Live and inactivated vaccines that are routinely given in the United States and Canada are not harmful during breastfeeding. Be sure to talk to your health care provider about all of your breastfeeding questions. You can also refer to recommendations from the Centers for Disease Control and Prevention (CDC): https://www.cdc.gov/breastfeeding/breastfeeding-special-circumstances/vaccinations-medications-drugs/vaccinations.html.
Should men delay fathering a child after they have been vaccinated?

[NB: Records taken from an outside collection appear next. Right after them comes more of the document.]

Lemma tri_remote_accept l rs : tri rs None (srv_remote_accept l) (fun _ => (rs, None)).
Proof.
  unfold srv_remote_accept, peer_name, fwd_now_ms. eapply tri_bind; [by apply tri_acquire_if|]. intros [fd|]; cbn [fst snd opt_res app]; [|by apply tri_ret]. apply tri_pend_slot; [apply tri_release|]. intros i.
  pstep sf_pd. intros [c|]; cbn [fst snd opt_res app]; [|apply triP_tri, tri_release]. pstep sf_pd. intros [orig oport]. cbn [fst snd]. pstep sf_pd. intros now. cbn [fst snd].
  eapply triP_pre; [|apply triP_put_pd]; [unfold pend_res; cbn [pd_fd pd_msg pd_chan pd_res opt_res app]; solve_Permutation|]. split; [|by eexists]. unfold pend_shape. cbn. by split_and!; [|eexists|].
Qed.
Lemma tri_local_accept i l rs : triP (fun f => sf_ls f !! i = Some (Some l)) rs None (cli_local_accept i l) (fun _ => (rs, None)).
Proof.
  unfold cli_local_accept, peer_name. pstep sf_ls. intros [fd|]; cbn [fst snd opt_res app]; [|by apply triP_tri, tri_ret]. pstep sf_ls. intros [c|]; cbn [fst snd opt_res app]; [|apply triP_tri, tri_release]. pstep sf_ls. intros ?. cbn [fst snd]. pstep sf_ls. intros ok. cbn [fst snd]. destruct ok.
  - apply triP_tri. eapply tri_pre; [apply perm_swap|]. eapply tri_bind; [apply tri_up|]. intros ?. by apply tri_ret.
  - intros w S H. set (m := if ls_declined l then ret tt else _). assert (Hm : inv ((RChan, c) :: (RFd, fd) :: rs) None (m w).2).
    { unfold m. destruct (ls_declined l); [done|]. set (l' := mk_ls _ _ _ _ _ true). pose proof (inv_mark_ls _ l l' None i w S eq_refl H) as H1. destruct (set_ls i (Some l') w) as [u w1] eqn:E. rewrite (bind_at _ _ _ _ _ E). cbn [snd] in H1. rewrite (bind_at state _ w1 _ w1 eq_refl). destruct (sf_told (tw_f w1)); [|done]. by apply (tri_plain (Declined (target_text l)) _ None eq_refl). }
    destruct (m w) as [u w1] eqn:E. rewrite (bind_at _ _ _ _ _ E). cbn [fst snd] in *. revert w1 E Hm. intros w1 _ Hm. apply (inv_perm _ ((RFd, fd) :: (RChan, c) :: rs)) in Hm; [|apply perm_swap]. revert w1 Hm. change (tri ((RFd, fd) :: (RChan, c) :: rs) None (run! release RFd fd; release RChan c) (fun _ => (rs, None))). eapply tri_bind; [apply tri_release|]. intros ?. apply tri_release.
Qed.
Lemma tri_listener_turn i rs : tri rs None (listener_turn i) (fun _ => (rs, None)).
Proof.
  intros w H. unfold listener_turn. rewrite (bind_at (ls_at i) _ w _ w eq_refl). destruct (match sf_ls (tw_f w) !! i with Some o => o | None => None end) as [[[fd|] rem sp rq po de]|] eqn:E; [|done..]. apply at_some in E. set (l := mk_ls (Some fd) rem sp rq po de) in *.
  cut (triP (fun f => sf_ls f !! i = Some (Some l)) rs None (do! ready <- asks said_yes; if ready then (if rem then srv_remote_accept l else cli_local_accept i l) else ret tt) (fun _ => (rs, None))); [intros X; by apply X|].
  pstep sf_ls. intros ready. cbn [fst snd]. destruct ready; [|by apply triP_tri, tri_ret]. destruct rem; [apply triP_tri, tri_remote_accept|apply tri_local_accept].
Qed.
Lemma tri_arrived c dport rs : tri ((RChan, c) :: rs) None (remote_arrived c dport) (fun _ => (rs, None)).
Proof.
  unfold remote_arrived, fwd_now_ms. tstep f. apply tri_pend_slot; [destruct (listener_for f dport); apply tri_chan|]. intros i. destruct (listener_for f dport) as [l|]; [|apply triP_tri, tri_chan]. pstep sf_pd. intros [[[[fd ai] next] tgt]|]; cbn [fst snd begun app]; [|apply triP_tri, tri_chan].
  pstep sf_pd. intros now. cbn [fst snd]. eapply triP_pre; [|apply triP_put_pd]; [unfold pend_res; cbn [pd_fd pd_msg pd_chan pd_res opt_res app]; solve_Permutation|]. split; [|by eexists]. unfold pend_shape. cbn. by split; [|eexists].
Qed.
Lemma tri_arrivals fuel rs : tri rs None (arrivals fuel) (fun _ => (rs, None)).
Proof.
  induction fuel as [|fuel IH]; cbn [arrivals]; [by apply tri_plain|]. tstep dport. destruct (dport <=? 0); [by apply tri_ret|]. eapply tri_bind; [by apply tri_acquire|]. intros c. cbn [fst snd]. eapply tri_bind; [apply tri_arrived|]. intros ?. exact IH.
Qed.
Lemma tri_tick rs : tri rs None sshfwd_tick (fun _ => (rs, None)).
Proof.
  unfold sshfwd_tick. eapply tri_bind; [apply tri_each; intros i; apply tri_listener_turn|]. intros ?. cbn [fst snd]. tstep f. eapply tri_bind with (Q := fun _ => (rs, None)); [destruct (sf_remote f); [eapply tri_bind; [apply tri_left|]; intros n; apply tri_arrivals|by apply tri_ret]|]. intros ?. cbn [fst snd].
  eapply tri_bind; [apply tri_each; intros i; apply tri_pend_turn|]. intros ?. cbn [fst snd]. eapply tri_bind; [apply tri_left|]. intros n. cbn [fst snd]. eapply tri_bind; [apply tri_bulk|]. intros ?. cbn [fst snd]. apply tri_each. intros i. apply tri_drain.
Qed.
Definition listened (r : option (nat * Z)) : list res := match r with Some (fd, _) => [(RFd, fd)] | None => [] end.
Lemma tri_listen a p rs bs : tri rs bs (listen_on a p) (fun r => (listened r ++ rs, bs)).
Proof.
  unfold listen_on. destruct (listen_addr a) as [b|]; [|by apply tri_ret]. eapply tri_bind; [by apply tri_acquire_if|]. intros [fd|]; cbn [fst snd opt_res app]; [|by apply tri_ret]. eapply tri_bind; [by apply tri_plain|]. intros ?. cbn [fst snd]. tstep n. by apply tri_ret.
Qed.
Lemma tri_local sp rs : tri rs None (sshfwd_cli_local sp) (fun _ => (rs, None)).
Proof.
  unfold sshfwd_cli_local. apply tri_ls_slot; [by apply tri_ret|]. intros i. eapply (triP_bind sf_ls (fun t => t !! _ = _)); [apply tri_listen|solve [eauto with keeps]|]. intros [[fd port]|]; cbn [fst snd listened app]; [|by apply triP_tri, tri_ret].
  intros w S H. set (l := mk_ls _ _ _ _ _ _). pose proof (inv_put_ls rs l None i w S H) as H1. by destruct (set_ls i (Some l) w) as [u w1] eqn:E; rewrite (bind_at _ _ _ _ _ E).
Qed.
Lemma inv_flags rs bs w a b c : inv rs bs w -> inv rs bs (mk_tw (mk_sf a b c (sf_br (tw_f w)) (sf_ls (tw_f w)) (sf_pd (tw_f w))) (tw_script w) (tw_next w) (tw_log w)).
Proof. intros []. by constructor. Qed.
Lemma tri_remote sp rs : tri rs None (sshfwd_cli_remote sp) (fun _ => (rs, None)).
Proof.
  unfold sshfwd_cli_remote. eapply tri_bind; [by apply tri_plain|]. intros ?. cbn [fst snd]. tstep bound. destruct (bound <? 0); [by apply tri_ret|]. apply tri_ls_slot; [by apply tri_ret|]. intros i w S H. set (l := mk_ls _ _ _ _ _ _). pose proof (inv_put_ls rs l None i w S H) as H1. destruct (set_ls i (Some l) w) as [u w1] eqn:E; rewrite (bind_at _ _ _ _ _ E). by apply inv_flags.
Qed.
Lemma tri_direct m dest port rs : tri ((RMsg, m) :: rs) None (srv_direct m dest port) (fun _ => (rs, None)).
Proof.
  assert (No : tri ((RMsg, m) :: rs) None (msg_answer (Some m) false) (fun _ => (rs, None))) by apply (tri_answer (Some m)).
  unfold srv_direct, fwd_now_ms. apply tri_pend_slot; [by destruct dest|]. intros i. destruct dest as [dest|]; [|by apply triP_tri]. destruct (_ || _); [by apply triP_tri|]. pstep sf_pd. intros [[[[fd ai] next] tgt]|]; cbn [fst snd begun app]; [|by apply triP_tri].
  pstep sf_pd. intros now. cbn [fst snd]. eapply triP_pre; [|apply triP_put_pd]; [unfold pend_res; cbn [pd_fd pd_msg pd_chan pd_res opt_res app]; solve_Permutation|]. split; [|by eexists]. unfold pend_shape. cbn. by split; [eexists|].
Qed.
Lemma tri_forward m addr port rs : tri ((RMsg, m) :: rs) None (srv_forward m addr port) (fun _ => (rs, None)).
Proof.
  assert (An : forall v, tri ((RMsg, m) :: rs) None (msg_answer (Some m) v) (fun _ => (rs, None))) by (intros v; apply (tri_answer (Some m))).
  unfold srv_forward. apply tri_ls_slot; [by destruct addr|]. intros i. destruct addr as [addr|]; [|by apply triP_tri]. destruct (_ || _); [by apply triP_tri|]. eapply (triP_bind sf_ls (fun t => t !! _ = _)); [apply tri_listen|solve [eauto with keeps]|]. intros [[fd port']|]; cbn [fst snd listened app]; [|by apply triP_tri].
  intros w S H. set (l := mk_ls _ _ _ _ _ _). pose proof (inv_put_ls ((RMsg, m) :: rs) l None i w S H) as H1. destruct (set_ls i (Some l) w) as [u w1] eqn:E; rewrite (bind_at _ _ _ _ _ E). by apply An.
Qed.
Lemma tri_cancel m port rs : tri ((RMsg, m) :: rs) None (srv_cancel m port) (fun _ => (rs, None)).
Proof.
  assert (An : forall v, tri ((RMsg, m) :: rs) None (msg_answer (Some m) v) (fun _ => (rs, None))) by (intros v; apply (tri_answer (Some m))).
  intros w H. unfold srv_cancel. rewrite (bind_at state _ w _ w eq_refl). destruct (list_find _ (sf_ls (tw_f w))) as [[i [l|]]|] eqn:E; [|by apply An..]. apply list_find_Some in E as (E & _ & _).
  pose proof (inv_take_ls _ l None i w E H) as H1. apply (inv_perm _ (opt_res RFd (ls_fd l) ++ (RMsg, m) :: rs)) in H1; [|done]. revert H1. set (w1 := (set_ls i None w).2). intros H1.
  pose proof (tri_release_opt RFd (ls_fd l) _ None w1 H1) as H2. cbn [fst snd] in H2. destruct (ls_fd l) as [fd|]; cbn [release_opt] in *; by apply An.
Qed.
Lemma tri_message q rs : tri rs None (sshfwd_srv_message q) (fun _ => (rs, None)).
Proof.
  destruct q as [d p|a p|p|]; cbn [sshfwd_srv_message]; [..|by apply tri_ret]; eapply tri_bind; try by apply tri_acquire.
  - intros m. cbn [fst snd]. eapply tri_bind; [apply tri_direct|]. intros ?. by apply tri_ret.
  - intros m. cbn [fst snd]. eapply tri_bind; [apply tri_forward|]. intros ?. by apply tri_ret.
  - intros m. cbn [fst snd]. eapply tri_bind; [apply tri_cancel|]. intros ?. by apply tri_ret.
Qed.
Lemma tri_do o rs : tri rs None (fwd_do o) (fun _ => (rs, None)).
Proof.
  destruct o as [sp|sp|q| |v|v]; cbn [fwd_do].
  - eapply tri_bind; [apply tri_local|]. intros ?. by apply tri_ret.
  - eapply tri_bind; [apply tri_remote|]. intros ?. by apply tri_ret.
  - eapply tri_bind; [apply tri_message|]. intros ?. by apply tri_ret.
  - apply tri_tick.
  - intros w H. by apply inv_flags.
  - intros w H. by apply inv_flags.
Qed.
Lemma tri_run l rs : tri rs None (fwd_run l) (fun _ => (rs, None)).
Proof. induction l as [|o l IH]; cbn [fwd_run]; [by apply tri_ret|]. eapply tri_bind; [apply tri_do|]. intros ?. exact IH. Qed.
Lemma inv_start script : inv [] None (fwd_start script).
Proof.
  constructor; try by constructor. intros i p H. exfalso. change (replicate FWD_MAX_PEND (@None fwd_pend) !! i = Some (Some p)) in H. apply lookup_replicate in H as [? _]. done.
Qed.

There is no evidence to suggest that inactivated or live vaccines affect the sperm or are transmitted to the developing baby through the semen following vaccination in men. In general, exposures that fathers have are unlikely to increase risks to a pregnancy. For more information, please see the MotherToBaby fact sheet on Paternal Exposures at https://mothertobaby.org/fact-sheets/paternal-exposures-pregnancy/pdf/.*
* Section Updated May 2020
- Keller-Stanislawski B, et al. 2014. Safety of immunization during pregnancy: a review of the evidence of selected inactivated and live attenuated vaccines. Vaccine. 32(52):7057-64.

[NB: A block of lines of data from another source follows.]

(* ===== verification/SshFwdRun.v ===== *)
(** The loops of a pass over the tunnels come to an end, concrete runs, and what goes wrong with a
    half-closed connection, with [-R *] and at the limit of the listeners. *)
From S2P Require Import Prelude Net AddrText FwdSpec SshFwd SshFwdOk.

(** ** The loops end

    A script answers finitely many calls and then that nothing happens; a loop that has taken as
    many turns as there were answers has stopped. *)
Definition todo (w : tworld) : nat := length (tw_script w).
Definition spends {A} (m : M A) : Prop := forall w, (todo (m w).2 <= todo w)%nat.
Lemma spends_bind {A B} (m : M A) (k : A -> M B) : spends m -> (forall a, spends (k a)) -> spends (bind m k).
Proof. intros Hm Hk w. unfold bind. specialize (Hm w). destruct (m w) as [a w']. cbn in Hm. specialize (Hk a w'). lia. Qed.
Lemma spends_ret {A} (a : A) : spends (ret a).
Proof. intros w. apply Nat.le_refl. Qed.
Lemma spends_log e : spends (log e).
Proof. intros w. apply Nat.le_refl. Qed.
Lemma spends_state : spends state.
Proof. intros w. apply Nat.le_refl. Qed.
Lemma spends_ask : spends ask.
Proof. intros w. unfold ask, todo. destruct (tw_script w) eqn:E; cbn; rewrite ?E; cbn; lia. Qed.
Lemma spends_acquire k : spends (acquire k).
Proof. intros w. apply Nat.le_refl. Qed.
Create HintDb spends.
#[export] Hint Resolve spends_ret spends_log spends_state spends_ask spends_acquire : spends.
Ltac spends_go := repeat first [solve [eauto with spends]|apply spends_bind; [|intros ?]|progress cbn [fst snd]|case_match].
Lemma spends_asks {A} (g : ans -> A) : spends (asks g).
Proof. unfold asks. spends_go. Qed.
Lemma spends_release k h : spends (release k h).
Proof. intros w. apply Nat.le_refl. Qed.
Lemma spends_set_br i b : spends (set_br i b).
Proof. intros w. apply Nat.le_refl. Qed.
Lemma spends_set_ls i b : spends (set_ls i b).
Proof. intros w. apply Nat.le_refl. Qed.
Lemma spends_set_pd i b : spends (set_pd i b).
Proof. intros w. apply Nat.le_refl. Qed.
Lemma spends_br_at i : spends (br_at i).
Proof. intros w. apply Nat.le_refl. Qed.
#[export] Hint Resolve spends_asks spends_release spends_set_br spends_set_ls spends_set_pd spends_br_at : spends.
Lemma spends_room : spends fwd_room.
Proof. unfold fwd_room. spends_go. Qed.
Lemma spends_flush fuel b : spends (flush fuel b).
Proof. revert b. induction fuel as [|fuel IH]; intros b; cbn [flush]; destruct (br_buf b); spends_go. Qed.
Lemma spends_chan c : spends (chan_close_free c).
Proof. unfold chan_close_free. spends_go. Qed.
#[export] Hint Resolve spends_room spends_flush spends_chan : spends.
Lemma spends_down b : spends (bridge_down b).
Proof. unfold bridge_down. spends_go. Qed.
Lemma spends_in b : spends (bridge_pump_in b).
Proof. unfold bridge_pump_in. spends_go. Qed.
#[export] Hint Resolve spends_down spends_in : spends.
(** What a real answer gives costs one. *)
Lemma ask_costs w a w' : ask w = (a, w') -> (a_data a <> [] \/ a_n a <> 0) -> (todo w' < todo w)%nat.
Proof. unfold ask, todo. destruct (tw_script w) as [|x s] eqn:E; intros [= <- <-]; [by intros [?|?]|]. cbn. lia. Qed.
Lemma pump_out_S fuel b : pump_out (S fuel) b =
  do! (b, rc) <- flush (length (br_buf b)) b;
  match rc with
  | Some ok => ret (b, ok)
  | None => do! a <- ask; match upto FWD_BUF (a_data a) with [] => ret (b, negb (a_n a <? 0)) | d => run! log (ChIn (br_chan b) d); pump_out fuel (with_buf b d) end
  end.
Proof. done. Qed.
Lemma pump_out_more fuel b w : (todo w < fuel)%nat -> pump_out (S fuel) b w = pump_out fuel b w.
Proof.
  revert b w. induction fuel as [|fuel IH]; intros b w Hn; [lia|]. rewrite (pump_out_S (S fuel) b), (pump_out_S fuel b). pose proof (spends_flush (length (br_buf b)) b w) as Hf. destruct (flush (length (br_buf b)) b w) as [[b1 rc] w1] eqn:E. rewrite !(bind_at _ _ _ _ _ E). cbn [fst snd] in Hf. destruct rc as [ok|]; [done|].
  destruct (ask w1) as [a w2] eqn:Ea. rewrite !(bind_at _ _ _ _ _ Ea). destruct (upto FWD_BUF (a_data a)) as [|c d] eqn:Ed; [done|]. assert (a_data a <> []) by (intros X; by rewrite X in Ed). pose proof (ask_costs w1 a w2 Ea (or_introl H)) as Hc. rewrite !(bind_at (log _) _ w2 tt _ eq_refl). apply IH. unfold todo in *. cbn. lia.
Qed.
Lemma pump_out_enough k b w : pump_out (S (todo w) + k) b w = pump_out (S (todo w)) b w.
Proof. induction k as [|k IH]; [by rewrite Nat.add_0_r|]. rewrite Nat.add_succ_r, pump_out_more by lia. exact IH. Qed.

- The Centers for Disease Control and Prevention (CDC). 2017. Guidelines for vaccinating pregnant women. Available at: https://www.cdc.gov/vaccines/pregnancy/hcp/guidelines.html
- The Centers for Disease Control and Prevention (CDC). 2016. Maternal Vaccines: Part of a Healthy Pregnancy. Available at: https://www.cdc.gov/vaccines/pregnancy/pregnant-women/index.html
- The Centers for Disease Control and Prevention (CDC). 2018. Vaccinations. Breastfeeding guidelines & recommendations. Available at: https://www.cdc.gov/breastfeeding/breastfeeding-special-circumstances/vaccinations-medications-drugs/vaccinations.html
- The American College of Obstetricians and Gynecologists (ACOG). 2017. Update on immunization and pregnancy: tetanus, diphtheria, and pertussis vaccination. Committee Opinion no. 718.
- The American College of Obstetricians and Gynecologists (ACOG). 2018. Influenza vaccination during pregnancy. Committee Opinion no. 732.